◆ **EXERCISE GOAL**: In the material below, the required lines run from the one containing "(observe.operationMetrics (trace s)" through the one containing "destruct o as [op | ].". Copy those lines exactly, ends included, and nothing else.
--- DATASET EXTRACT ---
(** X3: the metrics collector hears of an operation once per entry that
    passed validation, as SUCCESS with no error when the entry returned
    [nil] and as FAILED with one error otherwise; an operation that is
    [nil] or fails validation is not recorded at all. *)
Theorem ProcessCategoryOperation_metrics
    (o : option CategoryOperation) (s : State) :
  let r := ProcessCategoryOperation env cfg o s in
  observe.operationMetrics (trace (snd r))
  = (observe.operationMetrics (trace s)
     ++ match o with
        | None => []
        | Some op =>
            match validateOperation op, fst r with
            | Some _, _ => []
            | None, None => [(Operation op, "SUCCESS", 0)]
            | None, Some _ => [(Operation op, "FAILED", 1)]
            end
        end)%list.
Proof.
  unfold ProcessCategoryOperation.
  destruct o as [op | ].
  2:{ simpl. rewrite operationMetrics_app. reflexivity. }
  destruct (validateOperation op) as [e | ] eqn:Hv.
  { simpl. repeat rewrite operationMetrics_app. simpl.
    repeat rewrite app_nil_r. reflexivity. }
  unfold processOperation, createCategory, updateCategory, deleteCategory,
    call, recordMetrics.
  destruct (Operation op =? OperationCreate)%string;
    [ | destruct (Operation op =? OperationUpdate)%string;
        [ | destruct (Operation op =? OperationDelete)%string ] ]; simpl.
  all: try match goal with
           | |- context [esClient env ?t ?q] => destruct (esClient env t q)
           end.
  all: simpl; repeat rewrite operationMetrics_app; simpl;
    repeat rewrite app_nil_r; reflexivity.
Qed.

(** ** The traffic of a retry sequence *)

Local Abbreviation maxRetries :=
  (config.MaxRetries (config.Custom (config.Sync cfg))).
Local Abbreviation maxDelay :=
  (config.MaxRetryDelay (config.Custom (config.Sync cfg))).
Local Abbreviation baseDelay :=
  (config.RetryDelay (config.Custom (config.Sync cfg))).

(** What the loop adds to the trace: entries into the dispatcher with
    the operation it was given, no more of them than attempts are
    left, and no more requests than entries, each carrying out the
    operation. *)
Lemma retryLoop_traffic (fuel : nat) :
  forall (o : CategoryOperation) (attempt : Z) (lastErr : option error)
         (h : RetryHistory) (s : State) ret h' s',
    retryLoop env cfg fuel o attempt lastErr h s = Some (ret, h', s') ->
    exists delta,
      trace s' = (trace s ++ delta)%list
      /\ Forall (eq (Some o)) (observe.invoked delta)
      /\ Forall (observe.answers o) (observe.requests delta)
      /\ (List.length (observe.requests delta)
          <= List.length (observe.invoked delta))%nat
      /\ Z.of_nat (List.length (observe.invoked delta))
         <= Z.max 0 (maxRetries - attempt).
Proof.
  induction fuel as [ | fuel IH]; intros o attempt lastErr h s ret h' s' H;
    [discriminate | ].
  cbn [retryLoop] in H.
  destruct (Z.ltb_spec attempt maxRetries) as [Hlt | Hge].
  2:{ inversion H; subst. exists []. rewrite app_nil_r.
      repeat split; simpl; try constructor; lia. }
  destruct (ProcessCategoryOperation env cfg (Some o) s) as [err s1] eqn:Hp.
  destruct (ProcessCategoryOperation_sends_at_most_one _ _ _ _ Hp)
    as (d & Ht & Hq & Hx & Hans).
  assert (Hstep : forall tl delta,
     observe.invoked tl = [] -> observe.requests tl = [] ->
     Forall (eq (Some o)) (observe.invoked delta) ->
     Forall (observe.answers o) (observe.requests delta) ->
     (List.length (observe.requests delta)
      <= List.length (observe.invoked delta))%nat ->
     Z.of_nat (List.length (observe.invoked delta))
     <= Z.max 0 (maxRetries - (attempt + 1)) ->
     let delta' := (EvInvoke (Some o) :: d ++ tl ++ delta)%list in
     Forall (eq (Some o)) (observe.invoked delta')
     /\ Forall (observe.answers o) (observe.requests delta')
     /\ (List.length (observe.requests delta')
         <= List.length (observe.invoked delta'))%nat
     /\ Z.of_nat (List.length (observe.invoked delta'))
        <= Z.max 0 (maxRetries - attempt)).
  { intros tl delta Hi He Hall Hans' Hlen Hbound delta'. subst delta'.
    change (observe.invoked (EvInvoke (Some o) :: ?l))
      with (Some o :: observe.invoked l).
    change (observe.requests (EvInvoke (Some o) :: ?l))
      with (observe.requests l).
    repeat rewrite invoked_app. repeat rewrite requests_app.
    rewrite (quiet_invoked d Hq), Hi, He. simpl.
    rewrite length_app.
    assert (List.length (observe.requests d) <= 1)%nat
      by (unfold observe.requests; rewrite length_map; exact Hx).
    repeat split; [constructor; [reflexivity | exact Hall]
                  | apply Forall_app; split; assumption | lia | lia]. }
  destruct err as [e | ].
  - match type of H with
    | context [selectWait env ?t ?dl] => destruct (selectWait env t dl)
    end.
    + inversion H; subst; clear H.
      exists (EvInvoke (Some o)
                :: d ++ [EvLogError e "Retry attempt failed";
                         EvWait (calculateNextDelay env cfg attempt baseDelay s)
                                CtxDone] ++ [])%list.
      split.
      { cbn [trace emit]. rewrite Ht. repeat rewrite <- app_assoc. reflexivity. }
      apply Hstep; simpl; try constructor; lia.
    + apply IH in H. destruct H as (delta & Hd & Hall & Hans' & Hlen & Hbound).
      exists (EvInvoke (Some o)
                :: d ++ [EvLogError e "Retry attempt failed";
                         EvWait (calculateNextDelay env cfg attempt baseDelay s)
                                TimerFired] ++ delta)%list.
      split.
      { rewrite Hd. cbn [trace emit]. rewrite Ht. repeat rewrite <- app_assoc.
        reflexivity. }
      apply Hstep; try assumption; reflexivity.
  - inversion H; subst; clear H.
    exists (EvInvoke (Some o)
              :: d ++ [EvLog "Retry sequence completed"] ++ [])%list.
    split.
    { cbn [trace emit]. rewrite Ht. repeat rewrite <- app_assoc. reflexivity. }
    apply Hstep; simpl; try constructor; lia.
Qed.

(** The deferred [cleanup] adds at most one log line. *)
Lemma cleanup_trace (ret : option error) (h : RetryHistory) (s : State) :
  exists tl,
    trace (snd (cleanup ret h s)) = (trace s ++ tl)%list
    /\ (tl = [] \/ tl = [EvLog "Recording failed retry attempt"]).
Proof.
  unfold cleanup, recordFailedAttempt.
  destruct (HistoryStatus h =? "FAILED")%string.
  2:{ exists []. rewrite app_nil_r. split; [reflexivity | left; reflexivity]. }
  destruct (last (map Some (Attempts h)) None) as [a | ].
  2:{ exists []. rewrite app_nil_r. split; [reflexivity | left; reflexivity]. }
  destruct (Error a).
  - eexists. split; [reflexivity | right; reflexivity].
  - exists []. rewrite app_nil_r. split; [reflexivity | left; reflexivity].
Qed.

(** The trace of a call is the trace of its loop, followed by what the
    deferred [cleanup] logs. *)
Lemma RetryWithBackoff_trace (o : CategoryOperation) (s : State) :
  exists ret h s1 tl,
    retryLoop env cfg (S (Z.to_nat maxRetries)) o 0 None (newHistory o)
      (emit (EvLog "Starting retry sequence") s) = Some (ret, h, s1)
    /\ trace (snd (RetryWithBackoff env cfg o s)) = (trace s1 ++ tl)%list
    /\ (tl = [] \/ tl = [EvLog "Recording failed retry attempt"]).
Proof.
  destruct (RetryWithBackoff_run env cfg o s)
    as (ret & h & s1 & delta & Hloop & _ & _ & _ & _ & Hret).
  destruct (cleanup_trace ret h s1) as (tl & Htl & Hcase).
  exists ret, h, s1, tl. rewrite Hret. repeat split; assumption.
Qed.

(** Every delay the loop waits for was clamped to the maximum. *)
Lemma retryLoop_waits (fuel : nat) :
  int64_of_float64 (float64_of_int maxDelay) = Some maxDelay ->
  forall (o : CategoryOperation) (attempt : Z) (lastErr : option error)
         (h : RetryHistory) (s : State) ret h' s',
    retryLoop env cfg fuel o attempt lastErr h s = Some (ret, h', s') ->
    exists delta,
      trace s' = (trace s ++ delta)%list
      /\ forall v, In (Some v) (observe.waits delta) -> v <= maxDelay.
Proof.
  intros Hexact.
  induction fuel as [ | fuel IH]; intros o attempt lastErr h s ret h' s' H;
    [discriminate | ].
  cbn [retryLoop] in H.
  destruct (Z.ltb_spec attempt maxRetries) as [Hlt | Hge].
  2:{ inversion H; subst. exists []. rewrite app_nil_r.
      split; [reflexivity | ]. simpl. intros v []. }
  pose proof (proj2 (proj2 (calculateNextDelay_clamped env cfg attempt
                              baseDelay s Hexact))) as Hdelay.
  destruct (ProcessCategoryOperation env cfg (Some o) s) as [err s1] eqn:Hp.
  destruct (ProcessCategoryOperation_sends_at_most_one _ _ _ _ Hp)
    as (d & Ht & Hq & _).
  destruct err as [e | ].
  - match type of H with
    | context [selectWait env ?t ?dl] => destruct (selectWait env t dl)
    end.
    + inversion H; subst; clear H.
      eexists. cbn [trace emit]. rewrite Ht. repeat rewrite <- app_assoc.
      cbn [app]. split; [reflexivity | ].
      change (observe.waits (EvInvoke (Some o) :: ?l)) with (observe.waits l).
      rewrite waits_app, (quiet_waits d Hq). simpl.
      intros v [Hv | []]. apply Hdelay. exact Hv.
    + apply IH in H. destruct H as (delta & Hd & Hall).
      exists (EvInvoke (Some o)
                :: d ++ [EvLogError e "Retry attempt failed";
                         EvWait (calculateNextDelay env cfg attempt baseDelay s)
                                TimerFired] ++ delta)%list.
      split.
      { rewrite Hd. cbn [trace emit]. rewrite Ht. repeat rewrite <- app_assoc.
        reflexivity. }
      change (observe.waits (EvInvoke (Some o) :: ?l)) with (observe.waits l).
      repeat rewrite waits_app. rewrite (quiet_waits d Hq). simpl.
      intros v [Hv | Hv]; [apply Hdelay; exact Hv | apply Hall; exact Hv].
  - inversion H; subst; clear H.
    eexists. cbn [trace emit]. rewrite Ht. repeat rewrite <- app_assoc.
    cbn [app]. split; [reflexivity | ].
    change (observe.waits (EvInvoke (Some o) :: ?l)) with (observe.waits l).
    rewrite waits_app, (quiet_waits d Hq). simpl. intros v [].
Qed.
---
◆ **SOLVED EXERCISE**:
  = (observe.operationMetrics (trace s)
     ++ match o with
        | None => []
        | Some op =>
            match validateOperation op, fst r with
            | Some _, _ => []
            | None, None => [(Operation op, "SUCCESS", 0)]
            | None, Some _ => [(Operation op, "FAILED", 1)]
            end
        end)%list.
Proof.
  unfold ProcessCategoryOperation.
  destruct o as [op | ].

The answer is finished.